Newburg a community full of history, faith
Standing in the shadows of an old "Little House on the Prairie" era church, Johnny Davis sees history coming to life each way he looks.
Across Alabama 724 from the white wood-framed Mount Pleasant Methodist Church, Davis points to an open field that once was the site of a thriving pencil-making factory.
"There are a lot of things that went on in Newburg," said Davis, a 20 year Army veteran who grew up in the quiet community.
Rows and rows of marked graves behind Mount Pleasant Methodist Church tell a story all their own.
One burial site contains 13 graves of a single family killed in a 1920s tornado.
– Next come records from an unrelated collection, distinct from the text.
(** * The unified token ledger and the referral actions of luckydraw-app

    A shallow embedding of the server actions of
    [src/actions/unifiedTokenActions.ts] and of the referral actions
    module (the second server-action file of the repository), over a small
    model of the hosted document database they call.

    Modelling conventions.
    - A document is a finite map from field names to values; a collection is
      a finite map from document ids to documents. Ids are single path
      segments; an automatic id is one that the collection does not use.
    - A JavaScript [number] is a binary64 float, and so is a number of the
      database: the whole-number representation that the database has
      besides is outside the model.
    - A timestamp is a number of milliseconds ([Z]); every call of an action
      reads the clock once ([now]). The clock shows a time that a timestamp
      of the database holds, and that is still one 30 days earlier and 30
      days later.
    - An action runs alone: the database does not change between its calls.
    - Every awaited call on the database or on the rendering cache may be
      rejected by the environment, by kind of call ([fails]); a rejected
      call throws.
    - A transaction or a batch commits all its writes or none; an [update]
      of a document that does not exist makes the commit fail.
    - [ignoreUndefinedProperties] is the database setting of the missing
      module [@/lib/firebase]; it is a parameter of the environment.
    - An action is a function from the database to the database after it and
      either a returned value or an exception thrown to the caller. *)

From Stdlib Require Import ZArith String List.
From Stdlib Require Import PrimFloat.
From Stdlib Require FloatOps SpecFloat.
From stdpp Require Import gmap strings list fin_maps sorting pretty infinite.

Local Open Scope string_scope.
Local Open Scope Z_scope.

(** ** Values, documents and the database *)

#[warnings="-register-all"]
Inductive Value : Type :=
| VNum (q : float)
| VStr (s : string)
| VTime (t : Z)
| VNull
| VMap (m : gmap string Value).

Abbreviation Doc := (gmap string Value).
Abbreviation Collection := (gmap string (gmap string Value)).

Inductive Coll : Type := Users | UnifiedTokens | Transactions.

Record Db : Type := mkDb {
  users : Collection;
  unifiedTokens : Collection;
  transactions : Collection
}.

Definition coll (c : Coll) (db : Db) : Collection :=
  match c with
  | Users => users db
  | UnifiedTokens => unifiedTokens db
  | Transactions => transactions db
  end.

Definition set_coll (c : Coll) (m : Collection) (db : Db) : Db :=
  match c with
  | Users => mkDb m (unifiedTokens db) (transactions db)
  | UnifiedTokens => mkDb (users db) m (transactions db)
  | Transactions => mkDb (users db) (unifiedTokens db) m
  end.

#[global] Instance Coll_eq_dec : EqDecision Coll.
Proof. solve_decision. Defined.

(** [doc(db, 'users', id)] *)
Definition DocRef : Type := Coll * string.

(** ** Enumerations of [@/types] *)

Inductive TokenType : Type :=
| Deposit | Withdrawal | Bonus | ReferralCommission | Cashback | RaffleEntry.

Inductive TokenStatus : Type := Pending | Approved | Rejected | Expired.

Definition type_name (t : TokenType) : string :=
  match t with
  | Deposit => "deposit"
  | Withdrawal => "withdrawal"
  | Bonus => "bonus"
  | ReferralCommission => "referral_commission"
  | Cashback => "cashback"
  | RaffleEntry => "raffle_entry"
  end.

Definition status_name (s : TokenStatus) : string :=
  match s with
  | Pending => "pending"
  | Approved => "approved"
  | Rejected => "rejected"
  | Expired => "expired"
  end.

Definition all_types : list TokenType :=
  [Deposit; Withdrawal; Bonus; ReferralCommission; Cashback; RaffleEntry].

(** The [case] label selected by [switch (tokenData.type)], if any. *)
Definition type_of_string (s : string) : option TokenType :=
  List.find (fun t => String.eqb (type_name t) s) all_types.

(** ** Reading fields *)

Definition str_field (f : string) (d : Doc) : option string :=
  match d !! f with Some (VStr s) => Some s | _ => None end.

Definition num_field (f : string) (d : Doc) : option float :=
  match d !! f with Some (VNum q) => Some q | _ => None end.

Definition time_field (f : string) (d : Doc) : option Z :=
  match d !! f with Some (VTime t) => Some t | _ => None end.

Definition sub_doc (o : option Value) : Doc :=
  match o with Some (VMap m) => m | _ => ∅ end.

(** JavaScript truthiness of a number: every number but [0], [-0] and
    [NaN]. *)
Definition number_truthy (n : option float) : bool :=
  match n with
  | Some q => negb (PrimFloat.is_zero q || PrimFloat.is_nan q)
  | None => false
  end.

(** The number that JavaScript reads in a field that holds a number;
    [undefined] reads as [NaN]. What it makes of a field that holds
    something else is outside the model. *)
Definition js_number (o : option Value) : float :=
  match o with Some (VNum q) => q | _ => PrimFloat.nan end.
"That grave over there is for a little girl killed by a mad dog," Davis said.
The cemetery, which is still active, contains its own history of the Newburg community.
A group of Confederate soldiers even used the church grounds as a campsite during the Civil War, Davis said.
"Years ago, when they were ready to have a funeral here, they would ring the church bell and people would come in from the fields to help."
The church was founded in 1824 by Rev. James Smith and has been an integral part of that community since. Just down the road a bit stands another site of living history.
Newburg Masonic Lodge #388, which was established in 1872, is still standing on its original site.
"The only thing that's changed is that we have water, electricity and gas now," Davis said.
The building was constructed by using wide boards and hand-planed lumber.
The downstairs of the building has been used as a school, voting place and community center through the years, while the upstairs has attracted Masons from all over the country.
Davis, a member of the lodge for 50 years, has seen his share of visitors pass through, but it's his own family's presence that brings the most memories.
His father, Ernest Davis, and two sons, Tommy and Tim, were all members of the lodge.
"My boys are third generation Masons," Davis said. "All of us have been in the Newburg lodge."
Davis has been working tirelessly for years, with the help of several other community members, to make sure that people are aware of Newburg's rich history.
He was quick to thank Sen. Roger Bedford, Rep. Johnny Mack Morrow, late Probate Judge Mike Green, Probate Judge Barry Moore, Franklin County Archives director Chris Ozbirn, county engineer David Palmer, Steve Pounders, Stanley Champion, Charles Smith, Mason Smith, Cecil Batchelor, Cheryl Bradford, Jackie Bradford, Sandra Hollaway and Martha Mashburn for their efforts in helping him.
Due to their efforts, a historic marker will soon be placed near the intersection of Alabama 24 and Franklin 87.
"I just want people to know how much history there is out here at Newburg," Davis said. "This historical marker will help us do that and maybe it will draw more people out here."